Passively acquired antibodies through colostrum will protect calves against etiological agents of neonatal calf diarrhea. Among them enteric diseases due to strains of Enterotoxigenic Escherichia coli (ETEC) are the most commonly occurring form of colibacillosis in newborn calves. Specific antibodies against whole ETEC cells and total immunoglobulin G in dam serum, colostrum and calf serum were determined. There were significant differences (P=0.0005) between antibody titers in normal and diarrheic groups, in which diarrheic group had a higher titer. Total IgG concentration in diarrheic calves (20.86 ± 0.49), their dams (23.48 ± 0.54) and colostrum (33.40 ± 0.50) was less than normal group (P=0.0005).
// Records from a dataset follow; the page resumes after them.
(** ** destroy *)

(** C7: [destroy()] on a player that holds the dispatcher [d] calls
    [d.destroy()] once and empties the slot; a second [destroy()] returns
    without an error and changes nothing (no event, so no second call of
    [d.destroy()]); over both calls [d.destroy()] is called exactly once. *)
Theorem destroy_twice :
  forall (w : World) (d : ObjId),
    dispatcher w = Some d ->
    exists w1,
      destroy w = Ok tt w1 /\
      new_events w w1 = [EDestroy d] /\
      dispatcher w1 = None /\
      destroy w1 = Ok tt w1 /\
      (destroy;; destroy) w = Ok tt w1 /\
      count_destroy d (new_events w w1) = 1.
Proof.
  intros w d Hd.
  assert (Hev : new_events w (after_destroy w) = [EDestroy d]).
  { apply new_events_app. simpl. by rewrite Hd. }
  exists (after_destroy w).
  unfold destroy, mbind, M_bind.
  rewrite !destroyDispatcher_run, after_destroy_idem, Hev.
  repeat split; try done.
  unfold count_destroy. simpl. by rewrite Nat.eqb_refl.
Qed.

(** A player that holds dispatcher 1. *)
Lemma destroy_twice_witness :
  exists w1,
    (destroy;; destroy) (world_with (Some 1) 2) = Ok tt w1 /\
    new_events (world_with (Some 1) 2) w1 = [EDestroy 1] /\
    dispatcher w1 = None.
Proof.
  destruct (destroy_twice (world_with (Some 1) 2) 1 eq_refl)
    as (w1 & _ & Hev & Hnone & _ & Hboth & _).
  exists w1. repeat split; assumption.
Defined.

(** ** Dispatchers alive along a trace *)

Lemma live_app tr evs : live (tr ++ evs) = foldl live_step (live tr) evs.
Proof. unfold live. by rewrite foldl_app. Qed.

Lemma History_nil : History [].
Proof. intros n. rewrite take_nil. simpl. lia. Qed.

Lemma History_now tr : History tr -> length (live tr) <= 1.
Proof. intros H. specialize (H (length tr)). by rewrite firstn_all in H. Qed.

Lemma created_app evs1 evs2 :
  created (evs1 ++ evs2) = created evs1 ++ created evs2.
Proof. apply omap_app. Qed.

Lemma destroys_app evs1 evs2 :
  destroys (evs1 ++ evs2) = destroys evs1 ++ destroys evs2.
Proof. apply omap_app. Qed.

(** Without a destroy, the dispatchers alive are the ones there were and
    the ones constructed. *)
Lemma foldl_no_destroy acc evs :
  destroys evs = [] ->
  foldl live_step acc evs = rev (created evs) ++ acc.
Proof.
  revert acc. induction evs as [|e evs IH]; intros acc Hd; [done|].
  destruct e; simpl in *; try discriminate; rewrite IH by done; try done.
  by rewrite <- app_assoc.
Qed.

(** From a point where no dispatcher is alive, constructing at most one and
    destroying none keeps at most one alive at every instant. *)
Lemma History_extend tr evs :
  History tr -> live tr = [] ->
  destroys evs = [] -> length (created evs) <= 1 ->
  History (tr ++ evs) /\ live (tr ++ evs) = rev (created evs).
Proof.
  intros Htr Hlive Hd Hc. split.
  - intros n. rewrite take_app.
    destruct (decide (n <= length tr)) as [Hn|Hn].
    + replace (n - length tr) with 0 by lia. rewrite take_0, app_nil_r.
      apply Htr.
    + rewrite take_ge by lia.
      set (m := n - length tr).
      rewrite <- (take_drop m evs) in Hd, Hc.
      rewrite destroys_app in Hd. apply app_eq_nil in Hd as [Hd _].
      rewrite created_app, length_app in Hc.
      rewrite live_app, foldl_no_destroy, Hlive, app_nil_r, length_rev by done.
      lia.
  - by rewrite live_app, foldl_no_destroy, Hlive, app_nil_r.
Qed.

(** Destroying the dispatcher held leaves none alive. *)
Lemma Inv_after_destroy w : Inv w -> Inv (after_destroy w).
Proof.
  intros [Hh Hl]. unfold Inv. simpl.
  assert (Hlive : live (trace w ++ destroyed (dispatcher w)) = []).
  { destruct (dispatcher w) as [d|]; simpl in *.
    - rewrite live_app, Hl. simpl.
      by rewrite filter_cons_False by (intros H; by apply H).
    - by rewrite app_nil_r. }
  split; [|done].
  intros n. rewrite take_app.
  destruct (decide (n <= length (trace w))) as [Hn|Hn].
  - replace (n - length (trace w)) with 0 by lia.
    rewrite take_0, app_nil_r. apply Hh.
  - rewrite take_ge by lia.
    destruct (dispatcher w) as [d|]; simpl in *.
    + destruct (n - length (trace w)) as [|k] eqn:Hk; [lia|].
      simpl. rewrite take_nil, Hlive. simpl. lia.
    + rewrite take_nil, app_nil_r. by apply History_now.
Qed.

Lemma Inv_constructor : Inv constructor.
Proof. split; [apply History_nil | done]. Qed.

(** A play call keeps the invariant, from any state that has it. *)
Lemma play_outcome_Inv w o : Inv w -> play_outcome w o -> Inv (state_of o).
Proof.
  intros HI [Hslot (evs & Ht & Hd & Hc)].
  destruct (Inv_after_destroy w HI) as [Hh Hl]. simpl in Hh, Hl.
  destruct (History_extend (trace w ++ destroyed (dispatcher w)) evs)
    as [Hh' Hl']; try done.
  { rewrite Hc. destruct (dispatcher (state_of o)); simpl; lia. }
  unfold Inv. rewrite Ht, app_assoc. split; [done|].
  rewrite Hl', Hc. by destruct (dispatcher (state_of o)).
Qed.

(** ** Steps that construct and wire streams *)

Lemma Ext_refl w : Ext w w.
Proof. split; [done|]. exists []. by rewrite app_nil_r. Qed.

Lemma Ext_trans w1 w2 w3 : Ext w1 w2 -> Ext w2 w3 -> Ext w1 w3.
Proof.
  intros [Hd1 (evs1 & Ht1 & Hc1 & Hx1)] [Hd2 (evs2 & Ht2 & Hc2 & Hx2)].
  split; [congruence|]. exists (evs1 ++ evs2).
  rewrite Ht2, Ht1, app_assoc, created_app, destroys_app, Hc1, Hc2, Hx1, Hx2.
  done.
Qed.

Lemma builds_ret {A} (a : A) : builds (mret a).
Proof. intros w. apply Ext_refl. Qed.

Lemma builds_throw {A} e : builds (@throw A e).
Proof. intros w. apply Ext_refl. Qed.

Lemma builds_bind {A B} (m : M A) (f : A -> M B) :
  builds m -> (forall a, builds (f a)) -> builds (m ≫= f).
Proof.
  intros Hm Hf w. specialize (Hm w). unfold mbind, M_bind.
  destruct (m w) as [a w1|e w1]; simpl in *; [|done].
  eapply Ext_trans; [done | apply Hf].
Qed.

Lemma builds_fresh : builds fresh.
Proof. intros w. split; [done|]. exists []. by rewrite app_nil_r. Qed.

Lemma builds_emit e : created [e] = [] -> destroys [e] = [] -> builds (emit e).
Proof. intros Hc Hd w. split; [done|]. by exists [e]. Qed.

Lemma builds_new raises spec : builds (new raises spec).
Proof.
  unfold new. destruct (raises spec); [apply builds_throw|].
  apply builds_bind; [apply builds_fresh|]. intros id.
  apply builds_bind; [|intros; apply builds_ret].
  by apply builds_emit.
Qed.

Lemma builds_pipe src dst : builds (pipe src dst).
Proof.
  apply builds_bind; [|intros; apply builds_ret].
  by apply builds_emit.
Qed.

Lemma builds_property_of options : builds (property_of options).
Proof. destruct options; [apply builds_ret | apply builds_throw]. Qed.

Lemma builds_get_FFMPEG_ARGUMENTS : builds get_FFMPEG_ARGUMENTS.
Proof. intros w. apply Ext_refl. Qed.

Lemma builds_set_FFMPEG_ARGUMENTS args : builds (set_FFMPEG_ARGUMENTS args).
Proof. intros w. split; [done|]. exists []. by rewrite app_nil_r. Qed.

Create HintDb builds.
#[local] Hint Resolve builds_ret builds_throw builds_fresh builds_new
  builds_pipe builds_property_of
  builds_get_FFMPEG_ARGUMENTS builds_set_FFMPEG_ARGUMENTS : builds.

(** Decompose a computation into its steps. *)
Ltac builds :=
  repeat first
    [ progress auto with builds
    | apply builds_bind; [|intros ?]
    | match goal with
      | |- builds (if ?b then _ else _) => destruct b
      | |- builds (match ?x with _ => _ end) => destruct x
      end ].

(** ** Play calls destroy, then build, then construct the dispatcher *)

Lemma Plays_Plays0 m : Plays m -> Plays0 m.
Proof. intros H w _. apply H. Qed.

Lemma Plays0_bind {A} (m : M A) (f : A -> M ObjId) :
  builds m -> (forall a, Plays0 (f a)) -> Plays0 (m ≫= f).
Proof.
  intros Hm Hf w Hw. destruct (Hm w) as [Hd (evs & Ht & Hc & Hx)].
  unfold mbind, M_bind, play_outcome. rewrite Hw in *. simpl.
  destruct (m w) as [a w1|e w1]; simpl in *.
  - destruct (Hf a w1 Hd) as [Hd2 (evs1 & Ht2 & Hx2 & Hc2)].
    rewrite Hd in Ht2. simpl in Ht2.
    destruct (f a w1) as [d w2|e w2]; simpl in *.
    all: split; [done|]; exists (evs ++ evs1).
    all: by rewrite Ht2, Ht, <- !app_assoc, created_app, destroys_app,
              Hc, Hx, Hx2, Hc2.
  - split; [done|]. exists evs. by rewrite Hd.
Qed.

Lemma Plays_destroy (m : M ObjId) : Plays0 m -> Plays (destroyDispatcher;; m).
Proof.
  intros Hm w. unfold mbind, M_bind. rewrite destroyDispatcher_run.
  destruct (Hm (after_destroy w) eq_refl) as [Hd (evs & Ht & Hx & Hc)].
  split; [done|]. exists evs. rewrite Ht. simpl. by rewrite <- app_assoc.
Qed.

Ltac play_outcome :=
  unfold play_outcome; cases;
  split; [done|]; eexists; simpl; rewrite <- ?app_assoc; simpl;
  split; [first [reflexivity | symmetry; apply app_nil_r] | done].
There was a highly significant positive correlation between dam total IgG with calf total IgG (r=0.022; ratio=52.11). Colostral anti-E. coli antibody had a highly significant positive correlation with anti-E. coli in calf serum (r=0.345; ratio=0.62). Anti-E. coli antibody in calf serum had a highly significant negative correlati with total IgG of dam serum, colostrum and calf serum. While the level of anti-E. coli antibodies in diarrheic group was considerably higher than normal group, our findings reported here are in agreement that immunity to diarrhea also might be correlated with maternal cells or cellular components as well as cytokines which are transferred by colostrum to neonatal calves. Nevertheless, the level of maternally derived antibodies is a promising indicator for passive immunity and protection against diarrhea in neonatal calves.